# Jobs For Diesel Mechanics/Fitters



## Shaunous (Nov 3, 2008)

Hi there,
i have recently sent off a few emails with my CV to some companys over there, with 3 replies already incl. emails and phone calls from dubai. They all ask what sort of package i would want/expect, and they dont seem to like it that much answering "What are other people with my experience on?" 

So my question is, what sort of package should i be asking for, for my experience, having worked with Caterpillar my whole trade and still am currently(6 years all up now)

single
24yr old
Australia

Cheers...


----------



## Shaunous (Nov 3, 2008)

Anyone Help??


----------



## mazdaRX8 (Jul 13, 2008)

Shaunous,

G'daie May-te! 

I hope you are not applying to a "civilian diesel mechanic" that works on cars and light trucks. Unfortunately that profession pays very low since it is taken up by alot of folks that work for very low wages, on the average of 1000-5000dhs a month.
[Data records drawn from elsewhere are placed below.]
(** ** convertTo_id *)

Section ConvertProperties.

Context {Doc : Type}.
Variable instanceof_Model : Doc -> bool.
Variable _id : Doc -> scalar Doc.

Local Abbreviation convert := (convertTo_id instanceof_Model _id).
Local Abbreviation model_instance := (is_Model instanceof_Model).

(** X17: provided the identifier of a model instance is not itself a model
    instance, convertTo_id leaves no model instance, neither as the value
    itself nor among the elements of an array, and converting again changes
    nothing. *)
Theorem convertTo_id_no_model_left (val : idval Doc) :
  (forall d, instanceof_Model d = true -> model_instance (VScalar (_id d)) = false) ->
  model_instance (convert val) = false
  /\ (forall a, convert val = VArr a ->
        Forall (fun e => forall v, e = Some v -> model_instance v = false) a)
  /\ convert (convert val) = convert val.
Proof.
  intros Hid.
  assert (forall e v, convert_element instanceof_Model _id e = Some v ->
                      model_instance v = false) as Helem.
  { intros [[[| | | | |d]|a]|] v; simpl; try (intros [= <-]; reflexivity);
      try discriminate.
    destruct (instanceof_Model d) eqn:E; intros [= <-]; [by apply Hid | exact E]. }
  assert (forall e, (forall v, e = Some v -> model_instance v = false) ->
                    convert_element instanceof_Model _id e = e) as Hfix.
  { intros [[[| | | | |d]|a]|] H; try reflexivity.
    pose proof (H _ eq_refl) as E. simpl in *. by rewrite E. }
  destruct val as [s | a].
  - destruct s as [| | | | |d]; try (by repeat split).
    simpl. destruct (instanceof_Model d) eqn:E.
    + split; [by apply Hid | split; [discriminate |]].
      specialize (Hid d E). destruct (_id d) as [| | | | |d']; try reflexivity.
      simpl in *. by rewrite Hid.
    + split; [exact E | split; [discriminate |]]. simpl. by rewrite E.
  - split; [reflexivity | split].
    + intros a' [= <-]. apply Forall_forall. intros e He.
      apply list_elem_of_In, in_map_iff in He as (e0 & <- & _).
      intros v. apply Helem.
    + simpl. f_equal. rewrite map_map. apply map_ext.
      intros e. apply Hfix. intros v. apply Helem.
Qed.

(** X18: convertTo_id works on one level only: an array keeps its length,
    and its holes, its ids, its plain objects and its nested arrays (with
    whatever they hold) stay as they are; only the elements that are model
    instances are replaced by their identifier. *)
Theorem convertTo_id_array_shape (a : list (option (idval Doc))) :
  exists a',
    convert (VArr a) = VArr a'
    /\ length a' = length a
    /\ (forall i e, a !! i = Some e ->
          (forall v, e = Some v -> model_instance v = false) ->
          a' !! i = Some e)
    /\ (forall i d, a !! i = Some (Some (VScalar (SDoc d))) ->
          instanceof_Model d = true ->
          a' !! i = Some (Some (VScalar (_id d)))).
Proof.
  exists (map (convert_element instanceof_Model _id) a).
  split; [reflexivity |]. split; [by rewrite length_map |]. split.
  - intros i e Hi He. rewrite list_lookup_fmap, Hi. simpl. f_equal.
    destruct e as [[[| | | | |d]|b]|]; try reflexivity.
    pose proof (He _ eq_refl) as E. simpl in *. by rewrite E.
  - intros i d Hi Hd. rewrite list_lookup_fmap, Hi. simpl. by rewrite Hd.
Qed.

End ConvertProperties.

(** Documents named by strings, of which ["user"] is a model instance with
    identifier 7. *)
Definition is_user (d : string) : bool := String.eqb d "user".
Definition id_7 (d : string) : scalar string := SNum 7.

Lemma convertTo_id_no_model_left_witness :
  convertTo_id is_user id_7
    (convertTo_id is_user id_7 (VArr [doc_ "user"; id_ 3; doc_ "lean"]))
  = VArr [id_ 7; id_ 3; doc_ "lean"].
Proof.
  exact (proj2 (proj2 (convertTo_id_no_model_left is_user id_7
                         (VArr [doc_ "user"; id_ 3; doc_ "lean"])
                         (fun d _ => eq_refl)))).
Defined.

(** ** createModel *)

Section CreateModelProperties.

Variable member_toString : string -> string.

Local Abbreviation createModel_ := (createModel member_toString).
Local Abbreviation discriminator_name_ := (discriminator_name member_toString).


End CreateModelProperties.
(** * uber_analysis: a shallow embedding of the scrapers and their properties

    The repository holds several generations of one scraper:
    - [uber_scraper_weekloop_2026-02-15.py]: the asynchronous scraper with the
      fare-line parser, the checkpoint file of visited trips and the CSV of
      thirteen columns;
    - [uber_scraper_merged.py]: the backward walk over weeks (Previous button);
    - [uber_scraper_main.py]: the forward walk driven by a week cursor;
    - [uber_scraper_weekloop_test.py]: the navigation-only week loop.

    Part I embeds the code, one module per concern.  Part II states and proves
    the properties.

    Conventions.  A Python [str] is a list of Unicode code points and a
    JavaScript string a list of UTF-16 code units, both as [N].  The file
    system is explicit state.  The browser is an oracle: what a page shows is
    an input of the model.  A Python [float] is a binary64 number of IEEE 754,
    with its rounding, its infinities and nan, as [SpecFloat] of the Standard
    Library specifies it. *)

From Stdlib Require Import ZArith NArith QArith Lia List Bool String Ascii SpecFloat.
From stdpp Require Import base list gmap.
Ltac norm_store :=
  cbn [session modified plc pending n_now n_stamp printed
     set_session set_modified set_plc set_pending set_n_now set_n_stamp
     set_printed initial_store fmap option_fmap option_map
     biscuit_type brand production_type quantity qr_codes current_index
     accepted_boxes rejected_boxes start_time end_time status
     sensor_check_start waiting_for_proximity_1 waiting_for_proximity_2
     waiting_for_qr queued_box
     set_qr_codes set_current_index set_accepted_boxes set_rejected_boxes
     set_start_time set_end_time set_status set_sensor_check_start
     set_waiting_for_proximity_1 set_waiting_for_proximity_2
     set_waiting_for_qr set_queued_box get_queued_box default
     negb andb orb bool_decide].

Ltac norm_store_in H :=
  cbn [session modified plc pending n_now n_stamp printed
     set_session set_modified set_plc set_pending set_n_now set_n_stamp
     set_printed initial_store fmap option_fmap option_map
     biscuit_type brand production_type quantity qr_codes current_index
     accepted_boxes rejected_boxes start_time end_time status
     sensor_check_start waiting_for_proximity_1 waiting_for_proximity_2
     waiting_for_qr queued_box
     set_qr_codes set_current_index set_accepted_boxes set_rejected_boxes
     set_start_time set_end_time set_status set_sensor_check_start
     set_waiting_for_proximity_1 set_waiting_for_proximity_2
     set_waiting_for_qr set_queued_box get_queued_box default
     negb andb orb bool_decide] in H.

(** One step of a handler, on a bus that may fail. *)
Ltac wp_step_with read_rule write_rule :=
  lazymatch goal with
  | |- wp (mbind _ _) _ _ _ => apply wp_bind
  | |- wp (mret _) _ _ _ => apply wp_ret
  | |- wp (raise _) _ _ _ => apply wp_raise
  | |- wp pass _ _ _ => apply wp_pass
  | |- wp (try_except _ _) _ _ _ => apply wp_try_except
  | |- wp in_session _ _ _ =>
    first [ eapply wp_in_session_some; [reflexivity|]
          | apply wp_in_session_none; [reflexivity|]
          | apply wp_in_session ]
  | |- wp production _ _ _ => eapply wp_production; [reflexivity|]
  | |- wp (production_update _) _ _ _ => apply wp_production_update
  | |- wp session_store _ _ _ => apply wp_session_store
  | |- wp (session_assign _) _ _ _ => apply wp_session_assign
  | |- wp session_pop _ _ _ => apply wp_session_pop
  | |- wp (when _ _) _ _ _ => apply wp_when; intros ?
  | |- wp (read_plc_memory _) _ _ _ => read_rule
  | |- wp (write_plc_memory _ _) _ _ _ => write_rule
  | |- wp (datetime_now _) _ _ _ => apply wp_datetime_now
  | |- wp (fromisoformat _) _ _ _ => apply wp_fromisoformat; [intros ? ?|intros ?]
  | |- wp (print_qr_code_to_hp_printer _ _) _ _ _ =>
    apply wp_print_qr_code_to_hp_printer
  | |- wp (getitem _ _) _ _ _ => apply wp_getitem; [intros ? ?|intros ?]
  | |- wp (setitem _ _ _) _ _ _ => apply wp_setitem; [intros ? ?|intros ?]
  | |- wp (generate_qr_codes _ _ _) _ _ _ => apply wp_generate_qr_codes; intros ? ?
  | |- wp (generate_qr_code _ _ _) _ _ _ => apply wp_generate_qr_code
  | |- wp (if ?c then _ else _) _ _ _ => destruct c eqn:?
  | |- wp (match ?c with _ => _ end) _ _ _ => destruct c eqn:?
  | |- wp (error_reply _) _ _ _ => unfold error_reply
  | |- wp (system_error _) _ _ _ => unfold system_error
  end; norm_store.

Ltac wp_step :=
  wp_step_with
  ltac:(apply wp_read_plc_memory; intros ?)
  ltac:(apply wp_write_plc_memory; intros ?).

Ltac wp_step_ok :=
  wp_step_with
  ltac:(apply wp_read_plc_memory_ok; [reflexivity|])
  ltac:(apply wp_write_plc_memory_ok; [reflexivity|]).

Ltac bool_hyps :=
  repeat match goal with
  | H : (_ && _) = true |- _ => apply andb_true_iff in H; destruct H
  | H : negb _ = true |- _ => apply negb_true_iff in H
  | H : negb _ = false |- _ => apply negb_false_iff in H
  | H : (_ >=? _) = _ |- _ => rewrite Z.geb_leb in H
  | H : (_ <=? _) = true |- _ => apply Z.leb_le in H
  | H : (_ <=? _) = false |- _ => apply Z.leb_gt in H
  | H : (_ =? _) = true |- _ => apply Z.eqb_eq in H
  | H : (_ =? _) = false |- _ => apply Z.eqb_neq in H
  | H : bool_decide _ = true |- _ => apply bool_decide_eq_true in H
  | H : bool_decide _ = false |- _ => apply bool_decide_eq_false in H
  end.

Ltac destruct_production p :=
  let f1 := fresh "wp1" in let f2 := fresh "wp2" in let f3 := fresh "wfq" in
destruct p as [? ? ? ? ? ? ? ? ? ? ? ? f1 f2 f3 ?].

Ltac unfold_poll :=
unfold check_production_status, check_production_status_try, running_branch,
  qr_scanning, queued_box_or_proximity_2, automatic_printing, box_accepted,
  box_rejected, production_completion, waiting_for_conveyor_branch.

Ltac unfold_handlers :=
unfold start_production, start_run, restart_conveyor, simulate_conveyor_start,
  activate_scanner, reset_production, reset_plc_memory.

(** ** Well-formed records *)

Ltac wf_hyp H :=
unfold wf_production in H; norm_store_in H;
destruct H as ((? & ?) & ? & ? & ? & ? & ? & ?).

Ltac wf_leaf :=
unfold wf_sys, final_sys; norm_store; cbn [cookie];
  try done;
  try (intros ? [= <-]; unfold wf_production; norm_store;
     bool_hyps; rewrite ?length_insert, ?length_seqZ in *;
     repeat split; try lia; try (intros; congruence); try tauto; eauto).

Lemma poll_wf e y : wf_sys y → wf_sys (poll e y).2.
Proof.
intros Hwf. unfold poll.
  apply (serve_wp (λ _ y', wf_sys y')).
destruct y as [[p|] regs lg]; unfold initial_store; cbn [cookie registers print_log].
- specialize (Hwf p eq_refl). destruct_production p. wf_hyp Hwf.
  unfold_poll. repeat wp_step. all: wf_leaf.
- unfold_poll. repeat wp_step. all: wf_leaf.
Qed.

Lemma start_production_wf e data y :
  wf_sys y → wf_sys (serve (start_production e data) e y).2.
Proof.
  intros Hwf.
  apply (serve_wp (λ _ y', wf_sys y')).
  destruct y as [c regs lg]; unfold initial_store; cbn [cookie registers print_log].
  unfold_handlers. destruct data as [[bt|] [br|] [pt|] [cq|]]; cbn [sd_biscuit_type sd_brand sd_production_type sd_custom_quantity].
  all: repeat wp_step.
  all: wf_leaf.
Qed.

Lemma restart_conveyor_wf e y :
  wf_sys y → wf_sys (serve (restart_conveyor e) e y).2.
Proof.
  intros Hwf.
  apply (serve_wp (λ _ y', wf_sys y')).
  destruct y as [[p|] regs lg]; unfold initial_store; cbn [cookie registers print_log].
  - specialize (Hwf p eq_refl). destruct_production p. wf_hyp Hwf.
    unfold_handlers. repeat wp_step. 
  all: wf_leaf.
  - unfold_handlers. repeat wp_step. all: wf_leaf.
Qed.

Lemma simulate_conveyor_start_wf e y :
  wf_sys y → wf_sys (serve simulate_conveyor_start e y).2.
Proof.
  intros Hwf.
  apply (serve_wp (λ _ y', wf_sys y')).
  destruct y as [[p|] regs lg]; unfold initial_store; cbn [cookie registers print_log].
  - specialize (Hwf p eq_refl). destruct_production p. wf_hyp Hwf.
    unfold_handlers. repeat wp_step. all: wf_leaf.
  - unfold_handlers. repeat wp_step. all: wf_leaf.
Qed.

Lemma activate_scanner_wf e y :
  wf_sys y → wf_sys (serve activate_scanner e y).2.
Proof.
  intros Hwf.
  apply (serve_wp (λ _ y', wf_sys y')).
  destruct y as [c regs lg]; unfold initial_store; cbn [cookie registers print_log].
  unfold_handlers. repeat wp_step. all: wf_leaf.
Qed.

Lemma reset_production_wf e y :
  wf_sys y → wf_sys (serve reset_production e y).2.
Proof.
  intros Hwf.
  apply (serve_wp (λ _ y', wf_sys y')).
  destruct y as [c regs lg]; unfold initial_store; cbn [cookie registers print_log].
  unfold_handlers. repeat wp_step. all: wf_leaf.
Qed.

Lemma step_wf y ev : wf_sys y → wf_sys (step y ev).
Proof.
  destruct ev as [[data| | | | | |a v] e]; cbn [step].
  - apply start_production_wf.
  - apply poll_wf.
  - apply restart_conveyor_wf.
  - apply simulate_conveyor_start_wf.
  - apply activate_scanner_wf.
  - apply reset_production_wf.
  - done.
Qed.

Lemma run_wf_from y trace : wf_sys y → wf_sys (run y trace).
Proof.
  revert y. induction trace as [|ev trace IH]; intros y Hwf; [done|].
  apply IH, step_wf, Hwf.
Qed.

Lemma run_wf regs trace : wf_sys (run (idle regs) trace).
Proof. apply run_wf_from. by intros p. Qed.

(** ** The counters on an undisturbed line *)

(* lookups in registers after writes at known addresses *)
Ltac regs :=
  repeat first
    [ rewrite lookup_total_insert_eq
    | rewrite lookup_total_insert_ne by (by vm_compute) ].

Ltac counters_leaf :=
  unfold counters_agree, final_sys; norm_store; cbn [cookie registers];
  try done;
  try (intros ? [= <-]; norm_store; regs; repeat split; lia || eauto).

Lemma poll_counters e y :
  faults e = [] → counters_agree y → counters_agree (poll e y).2.
Proof.
  intros Hf Hc. unfold poll.
  apply (serve_wp (λ _ y', counters_agree y')).
  destruct y as [[p|] regs lg]; unfold initial_store; cbn [cookie registers print_log];
    rewrite Hf.
  - destruct (Hc p eq_refl) as [Ha Hr]. destruct_production p.
    norm_store_in Ha. norm_store_in Hr. cbn [registers] in Hr.
    unfold_poll. repeat wp_step_ok. all: counters_leaf.
  - unfold_poll. repeat wp_step_ok. all: counters_leaf.
Qed.

Lemma start_production_counters e data y :
  faults e = [] → counters_agree y →
  counters_agree (serve (start_production e data) e y).2.
Proof.
  intros Hf Hc.
  apply (serve_wp (λ _ y', counters_agree y')).
  destruct y as [c regs lg]; unfold initial_store; cbn [cookie registers print_log];
    rewrite Hf.
  unfold_handlers.
  destruct data as [[bt|] [br|] [pt|] [cq|]];
    cbn [sd_biscuit_type sd_brand sd_production_type sd_custom_quantity].
  all: repeat wp_step_ok. all: counters_leaf.
Qed.

Lemma restart_conveyor_counters e y :
  faults e = [] → counters_agree y →
  counters_agree (serve (restart_conveyor e) e y).2.
Proof.
  intros Hf Hc.
  apply (serve_wp (λ _ y', counters_agree y')).
  destruct y as [[p|] regs lg]; unfold initial_store; cbn [cookie registers print_log];
    rewrite Hf.
  - destruct (Hc p eq_refl) as [Ha Hr]. destruct_production p.
    norm_store_in Ha. norm_store_in Hr. cbn [registers] in Hr.
    unfold_handlers. repeat wp_step_ok. all: counters_leaf.
  - unfold_handlers. repeat wp_step_ok. all: counters_leaf.
Qed.

Lemma simulate_conveyor_start_counters e y :
  faults e = [] → counters_agree y →
  counters_agree (serve simulate_conveyor_start e y).2.
Proof.
  intros Hf Hc.
  apply (serve_wp (λ _ y', counters_agree y')).
  destruct y as [[p|] regs lg]; unfold initial_store; cbn [cookie registers print_log];
    rewrite Hf.
  - destruct (Hc p eq_refl) as [Ha Hr]. destruct_production p.
    norm_store_in Ha. norm_store_in Hr. cbn [registers] in Hr.
    unfold_handlers. repeat wp_step_ok. all: counters_leaf.
  - unfold_handlers. repeat wp_step_ok. all: counters_leaf.
Qed.

Lemma activate_scanner_counters e y :
  faults e = [] → counters_agree y →
  counters_agree (serve activate_scanner e y).2.
Proof.
  intros Hf Hc.
  apply (serve_wp (λ _ y', counters_agree y')).
  destruct y as [[p|] regs lg]; unfold initial_store; cbn [cookie registers print_log];
    rewrite Hf.
  - destruct (Hc p eq_refl) as [Ha Hr].
    unfold_handlers. repeat wp_step_ok. all: counters_leaf.
  - unfold_handlers. repeat wp_step_ok. all: counters_leaf.
Qed.

Lemma reset_production_counters e y :
  faults e = [] → counters_agree y →
  counters_agree (serve reset_production e y).2.
Proof.
  intros Hf Hc.
  apply (serve_wp (λ _ y', counters_agree y')).
  destruct y as [[p|] regs lg]; unfold initial_store; cbn [cookie registers print_log];
    rewrite Hf.
  - destruct (Hc p eq_refl) as [Ha Hr].
    unfold_handlers. repeat wp_step_ok. all: counters_leaf.
  - unfold_handlers. repeat wp_step_ok. all: counters_leaf.
Qed.

Lemma step_counters y ev :
  undisturbed ev → counters_agree y → counters_agree (step y ev).
Proof.
  destruct ev as [[data| | | | | |a v] e]; intros [Hf Hd]; cbn [step];
    cbn [fst snd] in Hf, Hd.
  - by apply start_production_counters.
  - by apply poll_counters.
  - by apply restart_conveyor_counters.
  - by apply simulate_conveyor_start_counters.
  - by apply activate_scanner_counters.
  - by apply reset_production_counters.
  - intros Hc p Hp. destruct (Hc p Hp) as [Ha Hr]. split; [done|].
    cbn [registers]. by rewrite lookup_total_insert_ne.
Qed.

Lemma run_counters_from y trace :
  Forall undisturbed trace → counters_agree y → counters_agree (run y trace).
Proof.
  revert y. induction trace as [|ev trace IH]; intros y Hu Hc; [done|].
  inversion Hu; subst. apply IH; [done|]. by apply step_counters.
Qed.

Lemma run_counters regs trace :
  Forall undisturbed trace → counters_agree (run (idle regs) trace).
Proof. intros Hu. apply run_counters_from; [done|]. by intros p. Qed.


(** ** The counters of a completed run *)





(** ** The scan window *)

Lemma update_lookup_first k v kvs (m : gmap string JVal) :
  update ((k, v) :: kvs) m !! k = Some v.
Proof.
  unfold update, dict. cbn [list_to_map foldr].
  apply lookup_union_Some_l. cbn. apply lookup_insert_eq.
Qed.

(* a record in sub-state AwaitingScan, field by field *)
Ltac awaiting_scan p Hwf Hsub :=
  destruct_production p; wf_hyp Hwf;
  unfold sub_state in Hsub; norm_store_in Hsub;
  match type of Hsub with
  | (if ?a then _ else if ?b then _ else if ?c then _ else _) = _ =>
      destruct a; [|by destruct b, c]
  end;
  match goal with
  | H : true = true → _ |- _ => destruct (H eq_refl) as (-> & ? & ?); clear H
  end.

Ltac state_leaf :=
  unfold final_sys; norm_store; cbn [cookie registers http body];
  bool_hyps; simplify_eq;
  first
    [ by (exfalso; first [lia | congruence])
    | eexists; split; [reflexivity|]; norm_store; regs;
      repeat split; first [done | lia | idtac] ].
However depends on the company, since you work with cat equipment, you might be able to work at a bigger company that has access and works with heavy equipment. There is a big company in Abu Dhabi that deals with new heavy vehicles (I think its called Al Jaber - Heavy Lift division) in the Mussaffah area.

Your best bet is to look into Heavy Vehicle companies, including Cat here in UAE and a few others.


----------



## Shaunous (Nov 3, 2008)

Yes im looking at heavy machinery, i work for Caterpillar, so yes, mining, contruction equipment type machine, nothing on light vehicles/cars, i've spoken to Caterpillar over there, they were hopeless.

Anyway if anyone can help me at all it would be much appreciated...


----------